EECS 349 Problem Set 3

Due 11:59PM Thursday May 14

Instructions

Answer clearly and concisely. Some questions ask you to "describe a data set." These data sets can be completely abstract creations. Often it will help to draw a picture. Your argument doesn't have to be rigorously formal but it should be convincing. To give you an idea of what we're looking for, consider the following sample question:

Sample Question: With continuous attributes, nearest-neighbor sometimes outperforms decision trees.

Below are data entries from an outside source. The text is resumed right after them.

Definition mock_execute (epoch : Epoch) (operations : list BackendOperation) : M MockBackend (list bool) :=
  let! m := m_get in
  let! values := m_lift (result_fold (mock_values m epoch) operations []) in
  do! m_modify (fun m => m <| calls ::= fun c => wrap64 (c + 1) |>) in
  m_ret values.

#[global] Instance mock_backend : QuantumBackend MockBackend := {|
  backend_validate := mock_validate; backend_reset := mock_reset; backend_execute := mock_execute |}.

(** ** What a client may assume of a backend (docs/backends.md)

    A backend executes the complete batch, in order; one result per reference.  That is promised of
    the batches the documentation admits only: times never decrease, an evolution starts where the
    operation before it ended, and a measurement appears only at the end ([joins]).  A backend may
    reject any other batch, as the adapters that call [validate_batch] do.  What [validate] checks (kind,
    operation and targets) does not depend on the quantum state.  States are compared by an
    equivalence, since a backend may keep counters of its own; the batch limit is documented not to
    advance the measurement seed. *)
Definition operation_results (o : BackendOperation) : Z :=
  match o with BackendMeasurement _ references => size_of references | _ => 0 end.
Definition batch_results (l : list BackendOperation) : Z := fold_right (fun o n => operation_results o + n) 0 l.

Definition is_measure (o : BackendOperation) : bool :=
  match o with BackendMeasurement _ _ => true | _ => false end.

(** An operation that may come after the time [t]. *)
Definition follows_tick (t : Tick) (o : BackendOperation) : bool :=
  (t <=? operation_tick o) && match o with BackendEvolution start _ _ _ => start =? t | _ => true end.

(** [k] may be appended to [l]. *)
Definition joins (l k : list BackendOperation) : bool :=
  forallb (fun o => negb (is_measure o)) l &&
  match last l, k with Some p, o :: _ => follows_tick (operation_tick p) o | _, _ => true end.

Class LawfulBackend (B : Type) `{QuantumBackend B} `{Equiv B} := {
  backend_equivalence :: Equivalence (≡@{B});
  execute_equiv e l s1 s2 r s1' : s1 ≡ s2 -> backend_execute e l s1 = (Ok r, s1') ->
    exists s2', backend_execute e l s2 = (Ok r, s2') /\ s1' ≡ s2';
  validate_equiv s1 s2 a : s1 ≡ s2 -> backend_validate s1 a = backend_validate s2 a;
  execute_validate e l s r s' a : backend_execute e l s = (Ok r, s') ->
    backend_validate s' a = backend_validate s a;
  execute_nil e s : exists s', backend_execute e [] s = (Ok [], s') /\ s' ≡ s;
  execute_split e l k s r s' : joins l k = true -> backend_execute e (l ++ k) s = (Ok r, s') ->
    exists r1 s1 r2 s2, backend_execute e l s = (Ok r1, s1) /\ backend_execute e k s1 = (Ok r2, s2) /\
      r = r1 ++ r2 /\ s2 ≡ s';
  execute_join e l k s r1 s1 r2 s2 : joins l k = true ->
    backend_execute e l s = (Ok r1, s1) -> backend_execute e k s1 = (Ok r2, s2) ->
    exists s', backend_execute e (l ++ k) s = (Ok (r1 ++ r2), s') /\ s' ≡ s2;
  execute_count e l s r s' : backend_execute e l s = (Ok r, s') -> size_of r = batch_results l }.

#[global] Instance mock_equiv : Equiv MockBackend :=
  fun a b => outcomes a = outcomes b /\ mock_qubits a = mock_qubits b.

(** ** The reference: no batching *)
Inductive BackendCall :=
| CallEvolve (from to : Tick) (drives acquisitions : list BackendActivity)
| CallApply (now : Tick) (gates : list EventSpec)
| CallMeasure (now : Tick) (references : list MeasurementReference).

Record Eager (B : Type) := mkEager { eager_backend : B; eager_epoch : Epoch; eager_tick : Tick }.
Arguments mkEager {B}.
Arguments eager_backend {B}.
Arguments eager_epoch {B}.
Arguments eager_tick {B}.

Fixpoint run_calls {S} (call : BackendCall -> M S (list bool)) (calls : list BackendCall)
    : M S (list (list bool)) :=
  match calls with
  | [] => m_ret []
  | c :: calls => let! r := call c in let! rs := run_calls call calls in m_ret (r :: rs)
  end.

Section Eager.
Context {B : Type} `{QuantumBackend B}.

Definition batched_call (c : BackendCall) : M (BackendExecution B) (list bool) :=
  match c with
  | CallEvolve from to drives acquisitions =>
      do! execution_evolve from to drives acquisitions in m_ret []
  | CallApply now gates => do! execution_apply now gates in m_ret []
  | CallMeasure now references => execution_measure now references
  end.

Definition batched_run (calls : list BackendCall) : M (BackendExecution B) (list (list bool)) :=
  let! rs := run_calls batched_call calls in
  do! execution_flush in m_ret rs.

(** Time never decreases and the operation is executed at once. *)
Definition eager_operation (o : BackendOperation) : M (Eager B) (list bool) := fun y =>
  if eager_tick y <=? operation_tick o then
    let '(r, b) := backend_execute (eager_epoch y) [o] (eager_backend y) in
    (match r with
     | Ok results => if size_of results =? operation_results o then Ok results else Fault BackendFailure
     | Fault _ => Fault BackendFailure
     end, mkEager b (eager_epoch y) (operation_tick o))
  else (Fault Protocol, y).

Definition eager_call (c : BackendCall) : M (Eager B) (list bool) := fun y =>
  match c with
  | CallEvolve from to drives acquisitions =>
      (do! m_lift (require ((from =? eager_tick y) && (from <=? to)) Protocol) in
       if from <? to then eager_operation (BackendEvolution from to drives acquisitions) else m_ret []) y
  | CallApply now gates =>
      (do! m_lift (result_each (backend_validate (eager_backend y)) gates) in
       match gates with [] => m_ret [] | _ => eager_operation (BackendGates now gates) end) y
  | CallMeasure now references =>
      match references with
      | [] => (Ok [], y)
      | _ =>
          (do! m_lift (require (eager_tick y <=? now) Protocol) in
           do! m_lift (check_measured (eager_epoch y) references) in
           eager_operation (BackendMeasurement now references)) y
      end
  end.
End Eager.

Section Batching.
Context {B : Type} `{HQ : QuantumBackend B} `{HE : Equiv B} {HL : LawfulBackend B}.

Lemma batch_results_app l k : batch_results (l ++ k) = batch_results l + batch_results k.
Proof. induction l as [|o l IH]; simpl; [done | rewrite IH; lia]. Qed.

Lemma operation_results_nonneg o : 0 <= operation_results o.
Proof. destruct o; simpl; auto with qsbit; lia. Qed.

Lemma batch_results_nonneg l : 0 <= batch_results l.
Proof. induction l as [|o l IH]; simpl; [lia|]. pose proof (operation_results_nonneg o). lia. Qed.

(** The state a batched execution stands for once its pending operations are executed. *)
Definition batch_inv (x : BackendExecution B) : Prop :=
  size_of (be_pending x) < max_batch_operations x /\
  forallb (fun o => negb (is_measure o)) (be_pending x) = true /\
  match last (be_pending x) with Some o => operation_tick o = committed_tick x | None => True end.

Lemma quiet_results o : is_measure o = false -> operation_results o = 0.
Proof. by destruct o. Qed.

Lemma quiet_batch l : forallb (fun o => negb (is_measure o)) l = true -> batch_results l = 0.
Proof.
  induction l as [|o l IH]; [done|]. simpl. intros H. apply andb_true_iff in H as [H1 H2].
  apply negb_true_iff in H1. by rewrite (quiet_results _ H1), (IH H2).
Qed.

(** What is pending may be followed by an operation that comes after the committed time. *)
Lemma pending_joins x o :
  batch_inv x -> follows_tick (committed_tick x) o = true -> joins (be_pending x) [o] = true.
Proof.
  intros (_ & Hq & Ht) Ho. unfold joins. rewrite Hq. destruct (last (be_pending x)) as [p|]; [|done]. by rewrite Ht.
Qed.

Record pending_ok (x : BackendExecution B) (s : B) : Prop := {
  po_inv : batch_inv x;
  po_run : backend_execute (be_epoch x) (be_pending x) (be_backend x) = (Ok [], s) }.

Definition stands_for (x : BackendExecution B) (y : Eager B) : Prop :=
  committed_tick x = eager_tick y /\ be_epoch x = eager_epoch y /\
  exists s, pending_ok x s /\ s ≡ eager_backend y.

Lemma size_zero {A} (l : list A) : size_of l = 0 -> l = [].
Proof. destruct l; [done|]. unfold size_of. simpl. lia. Qed.

(** One more operation at the end of a batch. *)
Lemma execute_snoc e l o b s t r t' :
  joins l [o] = true -> backend_execute e l b = (Ok [], s) -> s ≡ t -> backend_execute e [o] t = (Ok r, t') ->
  exists s', backend_execute e (l ++ [o]) b = (Ok r, s') /\ s' ≡ t'.
Proof.
  intros Hj H1 Hst H2. destruct (execute_equiv e [o] t s r t' (symmetry Hst) H2) as (s1 & H3 & H4).
  destruct (execute_join e l [o] b [] s r s1 Hj H1 H3) as (s' & H5 & H6).
  exists s'. split; [done|]. by rewrite H6, <-H4.
Qed.

Lemma execute_snoc_inv e l o b r s' :
  joins l [o] = true -> backend_execute e (l ++ [o]) b = (Ok r, s') ->
  exists s, backend_execute e l b = (Ok [], s) /\ forall t, s ≡ t ->
    exists t', backend_execute e [o] t = (Ok r, t') /\ s' ≡ t'.
Proof.
  intros Hj H1. destruct (execute_split e l [o] b r s' Hj H1) as (r1 & s1 & r2 & s2 & H2 & H3 & -> & H4).
  assert (r1 = []) as -> by (apply size_zero; rewrite (execute_count _ _ _ _ _ H2); apply quiet_batch;
    by apply andb_true_iff in Hj as [Hj _]).
  exists s1. split; [done|]. intros t Ht.
  destruct (execute_equiv e [o] s1 t r2 s2 Ht H3) as (t' & H5 & H6).
  exists t'. split; [done|]. by rewrite <-H4, H6.
Qed.

Lemma validate_pending x y a :
  stands_for x y -> backend_validate (be_backend x) a = backend_validate (eager_backend y) a.
Proof.
  intros (_ & _ & s & Hp & Hs).
  by rewrite <-(validate_equiv _ _ _ Hs), (execute_validate _ _ _ _ _ a (po_run _ _ Hp)).
Qed.

Lemma pending_nil b m e t :
  0 < m -> exists s, pending_ok (mkExecution b m [] e t) s /\ s ≡ b.
Proof.
  intros Hm. destruct (execute_nil e b) as (s & E & Hs). exists s. split; [|done].
  constructor; [split_and!; simpl; [by rewrite size_of_nil | done..] | exact E].
Qed.

(** [expected] results come back when a pushed operation completes the batch. *)
Lemma execution_execute_push o r s x t :
  backend_execute (be_epoch x) (be_pending x ++ [o]) (be_backend x) = (Ok r, s) ->
  size_of r = t ->
  execution_execute t (x <| committed_tick := operation_tick o |> <| be_pending ::= fun l => l ++ [o] |>) =
    (Ok r, mkExecution s (max_batch_operations x) [] (be_epoch x) (operation_tick o)).
Proof.
  intros Hx Hr. unfold execution_execute. cbn [be_pending be_epoch be_backend update].
  destruct (be_pending x ++ [o]) as [|o' l'] eqn:E; [by destruct (be_pending x)|].
  rewrite Hx. subst t. by rewrite Z.eqb_refl.
Qed.

Lemma execution_execute_push_inv o r x x' t :
  execution_execute t (x <| committed_tick := operation_tick o |> <| be_pending ::= fun l => l ++ [o] |>) =
    (Ok r, x') ->
  exists s, backend_execute (be_epoch x) (be_pending x ++ [o]) (be_backend x) = (Ok r, s) /\
    size_of r = t /\ x' = mkExecution s (max_batch_operations x) [] (be_epoch x) (operation_tick o).
Proof.
  unfold execution_execute. cbn [be_pending be_epoch be_backend update].
  destruct (be_pending x ++ [o]) as [|o' l'] eqn:E; [by destruct (be_pending x)|].
  destruct (backend_execute _ _ _) as [[res|e] s]; [|done].
  destruct (Z.eqb_spec (size_of res) t); [|done]. intros [= <- <-]. by exists s.
Qed.

Lemma eager_operation_ok o y r y' :
  eager_operation o y = (Ok r, y') -> eager_tick y <= operation_tick o /\
    backend_execute (eager_epoch y) [o] (eager_backend y) = (Ok r, eager_backend y') /\
    size_of r = operation_results o /\ eager_epoch y' = eager_epoch y /\ eager_tick y' = operation_tick o.
Proof.
  unfold eager_operation. destruct (Z.leb_spec (eager_tick y) (operation_tick o)); [|done].
  destruct (backend_execute _ _ _) as [[res|e] s]; [|done].
  destruct (Z.eqb_spec (size_of res) (operation_results o)); [|done]. by intros [= <- <-].
Qed.

Lemma eager_operation_intro o y r b :
  eager_tick y <= operation_tick o ->
  backend_execute (eager_epoch y) [o] (eager_backend y) = (Ok r, b) ->
  eager_operation o y = (Ok r, mkEager b (eager_epoch y) (operation_tick o)).
Proof.
  intros Ht He. unfold eager_operation. rewrite (proj2 (Z.leb_le _ _) Ht), He.
  rewrite (execute_count _ _ _ _ _ He). simpl. by rewrite Z.add_0_r, Z.eqb_refl.
Qed.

Describe a data set in which nearest neighbor is likely to outperform decision trees.

Sample Answer: Consider a data set with two continuous attributes x1 and x2 which lie between 0 and 1, where the target function is "return 1 if x2 > x1, and 0 otherwise." Decision trees must attempt to approximate the separating line x1 = x2 using axes-parallel lines (a "stair-step" function), which will require many distinct splits. Thus, decision trees will be inefficient at both training and test time, and could be inaccurate if there isn't enough data to generate enough splits to approximate the separating line x1=x2 well. On the other hand, the lines of the Voronoi diagram in nearest neighbor can be parallel or nearly parallel to the separating line x1 = x2, so with a reasonable number of training examples we would expect NN to approximate the target function well.

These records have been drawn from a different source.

(** What [prepare] promises its callers. *)
Lemma readouts_prepare_sound (pending : gmap Z Readout) (actions : list ScheduledEvent) (epoch : Epoch)
    (rs : list Readout) :
  size_of actions <= max32 -> readouts_prepare pending actions epoch = Ok rs ->
  Forall2 (readout_of pending epoch actions) (List.filter se_acquires actions) rs /\
  NoDup (map (fun r => ref_measurement (ro_reference r)) rs) /\
  forall o, o ∈ actions -> se_arms o = true ->
    exists r, r ∈ rs /\ oe_reference (se_event o) = Some (ro_reference r).
Proof.
  intros Hsz H. unfold readouts_prepare in H. apply result_bind_ok in H as (s & Hs & H).
  apply result_bind_ok in H as (rs' & Hm & H). apply result_bind_ok in H as ([] & Ho & H).
  apply Ok_inj in H as ->. pose proof (note_all_ok _ _ _ Hsz Hs) as Hn.
  set (I := fun seen rs => (forall a, a ∈ seen -> a ∈ actions) /\
      Forall2 (fun a r => readout_of pending epoch actions a r /\
        count_if (has_measurement se_acquires (ref_measurement (ro_reference r))) actions = 1)
        (List.filter se_acquires seen) rs).
  assert (Hmake : I ([] ++ actions) rs).
  { refine (result_fold_prefix I _ actions [] [] rs _ _ Hm); [split; [by intros a ?%elem_of_nil | constructor]|].
    intros seen a r1 r2 Hin [Hsub IH] Hmk. split.
    - intros b [Hb|[->|[]%elem_of_nil]%elem_of_cons]%elem_of_app; auto.
    - rewrite List.filter_app. apply (make_readout_ok _ epoch) in Hmk; [|done..]. simpl.
      destruct (se_acquires a); [|by subst; rewrite app_nil_r].
      destruct Hmk as (r & -> & Hr). by apply Forall2_app; [|constructor]. }
  destruct Hmake as [_ Hall]. simpl in Hall.
  assert (Hids : map (fun a => from_option ref_measurement 0 (oe_reference (se_event a)))
                   (List.filter se_acquires actions) = map (fun r => ref_measurement (ro_reference r)) rs).
  { eapply Forall2_map_eq; [|exact Hall]. intros a r [Hr _]. simpl. by destruct (rf_names _ _ _ _ _ Hr) as [-> _]. }
  assert (Hfind : forall a, a ∈ actions -> se_acquires a = true -> exists r, r ∈ rs /\
    readout_of pending epoch actions a r /\
    count_if (has_measurement se_acquires (ref_measurement (ro_reference r))) actions = 1).
  { intros a Ha Hacq. apply (Forall2_in_l _ _ _ a Hall).
    by apply list_elem_of_In, filter_In; rewrite <-list_elem_of_In. }
  split_and!.
  - eapply Forall2_impl; [exact Hall|]. by intros a r [Hr _].
  - rewrite <-Hids. apply acquired_once_nodup. intros a Ha Hacq.
    destruct (Hfind a Ha Hacq) as (r & _ & Hr & Hc). destruct (rf_names _ _ _ _ _ Hr) as [E _].
    unfold has_measurement at 1. rewrite E, Hacq. simpl. by rewrite Z.eqb_refl.
  - intros o Hin Harm. destruct (no_named _ _ _ Hn o Hin) as (r & (Er & _) & Hid); [by rewrite Harm, orb_true_r|].
    assert (Hpos : 0 < tally (arms s) (ref_measurement r)).
    { rewrite (no_arms _ _ _ Hn). apply (count_if_pos _ _ o Hin). unfold has_measurement.
      by rewrite Harm, Er, Z.eqb_refl. }
    unfold tally in Hpos. destruct (arms s !! ref_measurement r) as [k|] eqn:Ek; [|simpl in Hpos; lia].
    rewrite result_each_ok, Forall_forall in Ho.
    specialize (Ho (ref_measurement r, k) (proj2 (elem_of_map_to_list _ _ _) Ek)). simpl in Ho, Hpos.
    rewrite (proj2 (Z.ltb_lt 0 k) Hpos) in Ho. apply require_ok, Z.eqb_eq in Ho.
    rewrite (no_acquisitions _ _ _ Hn) in Ho.
    destruct (count_if_exists (has_measurement se_acquires (ref_measurement r)) actions) as [E|(a & Ha & Hma)]; [lia|].
    unfold has_measurement in Hma. apply andb_true_iff in Hma as [Hacq Hma].
    destruct (Hfind a Ha Hacq) as (r' & Hr' & Hof & _). exists r'. split; [done|].
    destruct (no_named _ _ _ Hn a Ha) as (ra & (Era & _) & Hida); [by rewrite Hacq|].
    destruct (rf_names _ _ _ _ _ Hof) as [Era' _]. rewrite Era in Hma, Era'. apply Z.eqb_eq in Hma.
    rewrite Er, <-Era'. rewrite Hma in Hida. congruence.
Qed.

(** Inserting distinct fresh readouts cannot fail. *)
Definition ro_id (r : Readout) : Id := ref_measurement (ro_reference r).
Definition add_readout (pending : gmap Z Readout) (r : Readout) : gmap Z Readout := <[ro_id r := r]> pending.

Lemma readouts_insert_ok rs pending :
  NoDup (map ro_id rs) -> Forall (fun r => pending !! ro_id r = None) rs ->
  readouts_insert rs pending = (Ok (), fold_left add_readout rs pending).
Proof.
  unfold readouts_insert. revert pending. induction rs as [|r rs IH]; intros pending Hnd Hf; simpl; [done|].
  inversion Hnd as [|? ? Hout Hnd']; inversion Hf as [|? ? Hr Hf']; subst.
  unfold m_bind at 1 2, m_get, m_lift. fold (ro_id r). rewrite bool_decide_eq_true_2 by done. simpl.
  apply IH; [done|]. rewrite Forall_forall in *. intros r' Hr'. fold (ro_id r).
  unfold add_readout. rewrite lookup_insert_ne; [by apply Hf'|]. intros E. apply Hout.
  apply list_elem_of_In, in_map_iff. exists r'. by rewrite <-list_elem_of_In.
Qed.

Lemma lookup_add_readouts rs pending id :
  NoDup (map ro_id rs) ->
  fold_left add_readout rs pending !! id =
    match List.find (fun r => ro_id r =? id) rs with Some r => Some r | None => pending !! id end.
Proof.
  revert pending. induction rs as [|r rs IH]; intros pending Hnd; simpl; [done|].
  inversion Hnd as [|? ? Hout Hnd']; subst. rewrite IH by done. unfold add_readout.
  destruct (Z.eqb_spec (ro_id r) id) as [<-|Hne].
  - rewrite lookup_insert_eq. destruct (List.find _ rs) as [r'|] eqn:E; [|done].
    apply find_some in E as [Hin E]. apply Z.eqb_eq in E. exfalso. apply Hout.
    apply list_elem_of_In, in_map_iff. eauto.
  - by rewrite lookup_insert_ne.
Qed.

(** C36. Readouts pair every acquisition with its arm.  If a launch is accepted, its readouts are its
    acquisitions in order, each with a fresh measurement of the acquisition's only target; the
    discriminator starts at the acquisition, or at the launch's arm event for that measurement when
    the acquisition asks for one, and the result is ready its delay after both have happened.  No
    measurement occurs twice and no arm event is without its acquisition. *)
Theorem prepared_readouts (pending : gmap Z Readout) (actions : list ScheduledEvent) (epoch : Epoch)
    (rs : list Readout) :
  size_of actions <= max32 -> readouts_prepare pending actions epoch = Ok rs ->
  Forall2 (readout_of pending epoch actions) (List.filter se_acquires actions) rs /\
  NoDup (map (fun r => ref_measurement (ro_reference r)) rs) /\
  forall o, o ∈ actions -> se_arms o = true ->
    exists r, r ∈ rs /\ oe_reference (se_event o) = Some (ro_reference r).
Proof. apply readouts_prepare_sound. Qed.

(** ** Example: an acquisition with a separate arm *)
Definition example_acquire (separate : bool) (id start stop : Z) : ScheduledEvent :=
  let e := mkEvent 2 0 (stop - start) (SpecAcquire (mkAcquire "measure" (mkOperands [0] []) 20 separate)) in
  mkScheduled (mkOperation 1 id 0 1 2 0 e (Some (mkReference 1 9 0)) None) start stop e.
Definition example_arm (id start stop : Z) : ScheduledEvent :=
  let e := mkEvent 3 0 (stop - start) (SpecArm (mkArm "arm" (mkOperands [0] []))) in
  mkScheduled (mkOperation 1 id 0 1 3 0 e (Some (mkReference 1 9 0)) None) start stop e.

This sample answer is not mathematically precise, but it is plausible and demonstrates that the writer knows the key concepts about each approach.

Questions

The questions are worth 10 points total.

Nearest Neighbor, Decision Trees, Neural Networks (3 points)

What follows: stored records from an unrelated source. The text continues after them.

(** A frame whose instruction cannot be executed carries the fault. *)
Lemma in_execute_fault code p f c :
  in_execute code p f -> fr_fault f = Some c ->
  code (fr_pc f) = Fault c \/
  exists word, code (fr_pc f) = Ok word /\
    forall reply a, ar_registers a = registers_ p -> isa_next (issue_ p) (fr_id f) word reply a = Fault c.
Proof.
  intros (g & e & m & n & (id & pc & w & fault & -> & Hcode) & _ & ->) Hf.
  unfold code_response in Hcode. unfold enter_execute in *. cbn [fr_fault frame_new] in *.
  destruct fault as [c'|].
  { cbn [fr_fault fr_pc update frame_new] in *. left. destruct (code pc); [by destruct Hcode | congruence]. }
  destruct (decode_frame p (frame_new id pc w None)) as [h|c'] eqn:E0.
  { exfalso. unfold decode_frame in E0. simpl in E0, Hf. destruct (_ && _);
      apply result_bind_ok in E0 as (x & _ & E0); apply Ok_inj in E0 as <-; done. }
  right. exists w. cbn [fr_fault fr_pc fr_id update frame_new] in *. injection Hf as ->. split.
  { destruct (code pc); [by destruct Hcode as [-> _] | done]. }
  intros reply a Ha. unfold isa_next. unfold decode_frame in E0. cbn [fr_word fr_id frame_new] in E0.
  fold (is_bundle (issue_ p) w) in E0. rewrite Ha. destruct (is_bundle _ w).
  - destruct (decode_cw_bundle _ _ _); [done | cbn in E0; by injection E0 as ->].
  - destruct (decode w); [done | cbn in E0; by injection E0 as ->].
Qed.

(** An instruction without assistance completes in the execute stage, or raises its exception. *)
Lemma execute_stage_unassisted code now epoch f word (w : World) r w' :
  pipe_inv code (pw_cpu w) -> execute_ (pw_cpu w) = Some f -> code (pc_ (pw_cpu w)) = Ok word ->
  unassisted (issue_ (pw_cpu w)) (fr_id f) word (arch_of (pw_cpu w)) ->
  execute_stage control now epoch w = (r, w') ->
  match isa_next (issue_ (pw_cpu w)) (fr_id f) word 0 (arch_of (pw_cpu w)) with
  | Ok a => arch_of (pw_cpu w') = a
  | Fault c => r = Fault c /\ arch_of (pw_cpu w') = arch_of (pw_cpu w)
  end.
Proof.
  intros Hinv Hf Hcode Hun H. pose proof (pi_execute _ _ Hinv f Hf) as Hin.
  assert (Hpc : fr_pc f = pc_ (pw_cpu w)).
  { pose proof (pi_order _ _ Hinv) as Ho. unfold in_flight in Ho. rewrite Hf in Ho. by destruct Ho. }
  unfold execute_stage in H. unfold m_bind at 1, m_gets in H. rewrite Hf in H.
  destruct (fr_fault f) as [c|] eqn:Hfault.
  { injection H as <- <-. destruct (in_execute_fault _ _ _ _ Hin Hfault) as [Hc|(word' & Hc & Hi)];
      rewrite Hpc, Hcode in Hc; [done|]. injection Hc as <-. by rewrite Hi. }
  destruct (in_execute_entered _ _ _ Hin Hfault) as (id & word' & Hc & [Hid _ Hen]).
  rewrite Hpc, Hcode in Hc. injection Hc as <-. subst id. unfold unassisted in Hun.
  destruct (is_bundle (issue_ (pw_cpu w)) word) eqn:Eb.
  { destruct Hen as (_ & _ & ops & Hops). cbn [arch_of ar_registers] in Hun. by rewrite Hops in Hun. }
  destruct Hen as (Hb & d & Hdec & Hd & Hl & Hr). rewrite Hdec in Hun. destruct Hun as (Hq & He & Hmem).
  rewrite Hd in H. unfold isa_next. rewrite Eb, Hdec. cbn [result_bind]. rewrite (bool_decide_eq_false_2 _ Hq).
  cbn [arch_of ar_registers ar_pc] in *. unfold register in Hl, Hr. rewrite <-Hl, <-Hr, <-Hpc in *.
  assert (Hecall : bool_decide (op d = Ecall) && (register_value (registers_ (pw_cpu w)) 17 =? 93) = false).
  { destruct (bool_decide (op d = Ecall)) eqn:Eo; [|done]. apply bool_decide_eq_true in Eo.
    apply Z.eqb_neq. by apply He. }
  rewrite Hecall. unfold m_bind at 1, execute_frame in H. rewrite Hb, (bool_decide_eq_false_2 _ Hq) in H.
  unfold m_bind at 1, m_gets at 1, register in H. rewrite Hecall in H. unfold m_bind at 1 in H.
  assert (Heff : effect_ok f (fr_effect f)).
  { destruct Hin as (g & e & m & n & _ & He' & ->). exact He'. }
  destruct (evaluate d (fr_pc f) (fr_lhs f) (fr_rhs f)) as [e|c] eqn:Ev.
  - cbn [result_bind]. rewrite (Hmem e eq_refl) in *. cbn [result_bind].
    assert (Hgo : exists w1, (arch_of (pw_cpu w1), issue_ (pw_cpu w1)) = (arch_of (pw_cpu w), issue_ (pw_cpu w)) /\
      match fr_effect f with
      | Some e => m_ret e
      | None => let! e := m_lift (Ok e) in do! modify_execute (fun f => f <| fr_effect := Some e |>) in m_ret e
      end w = (Ok e, w1)).
    { destruct (fr_effect f) as [e'|]; [|eexists; refine (conj _ eq_refl); reflexivity]. exists w. destruct Heff as (d' & Hd' & Hev).
      replace d' with d in Hev by congruence. by replace e' with e by congruence. }
    destruct Hgo as (w1 & Ha & Hw1). rewrite Hw1, (Hmem e eq_refl) in H.
    unfold m_ret, retire, m_bind, modify_cpu, m_modify, m_gets in H.
    destruct (cpu_emit _ _) as [y w2] eqn:Ey. apply cpu_emit_cpu in Ey.
    assert (Hw2 : arch_of (pw_cpu w2) = arch_write d (eff_value e) (next_pc e) false (arch_of (pw_cpu w1))).
    { rewrite Ey. unfold arch_write, arch_of. simpl. by rewrite orb_false_r. }
    apply pair_equal_spec in Ha as [Ha _]. rewrite Ha in Hw2. destruct y; injection H as <- <-; exact Hw2.
  - cbn [result_bind]. destruct (fr_effect f) as [e'|].
    { destruct Heff as (d' & Hd' & Hev). replace d' with d in Hev by congruence. congruence. }
    unfold m_bind, m_lift in H. by injection H as <- <-.
Qed.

(2 points) Consider learning each of the four target functions given below. For three of these functions, ONE of Nearest Neighbor, Decision Trees, or Neural Networks is likely to perform best. For each of those three tasks, state which algorithm is best and briefly (1-2 sentences) state why. For the remaining function, NONE of the learning algorithms is likely to perform well. For this task, state why none of the algorithms will perform well. All concepts are defined over binary inputs x1,...x100 and binary output y. The expression -x5 means "not x5".
1. y = 1 if (x1 AND x3 AND -x7 = 1) OR (x45 AND -x67 AND x90 = 1), and
  y = 0 otherwise.
  The training data has 10,000 examples.
2. For y=1, for each example each xi is independently randomly generated as: xi=1 with probability 0.55, and xi=0 with probability 0.45. For y=0, the probabilities are flipped: P(xi=0 | y=0)=0.55 and P(xi=1 | y=0)=0.45. The training data has only 100 examples.
3. y = 1 if the number of xi's equal to 1 is odd
  y = 0 otherwise.
  The training data has 10,000 examples.
4. y = 1 if x3 + x5 + x20 + x21 - x22 + x88*x99 - x7*x8/(x3 + 0.1) > 0
  y = 0 otherwise
  The training data has 10,000 examples.
(1 point) Give a data set for which 3-nearest neighbors is likely to perform better than 1-nearest neighbor.

Perceptrons (1 point)

(1 point) Draw a perceptron (with weights) that has two binary inputs A and B and that computes A NAND B. That is, the perceptron outputs 0 if A=B=1, and 1 otherwise.

Optimization (3 points)

(0.5 points) What's the key ingredient in GAs that distinguishes them from local beam search?
(2.5 points) For each of the following approaches, give an example of an optimization problem which is more easily solved by that approach than by any of the other approaches. For each problem, explain why it's so well-suited for the approach you chose. Note, for this question, you can choose in each case whether the function to be optimized is known in mathematical form to the algorithm.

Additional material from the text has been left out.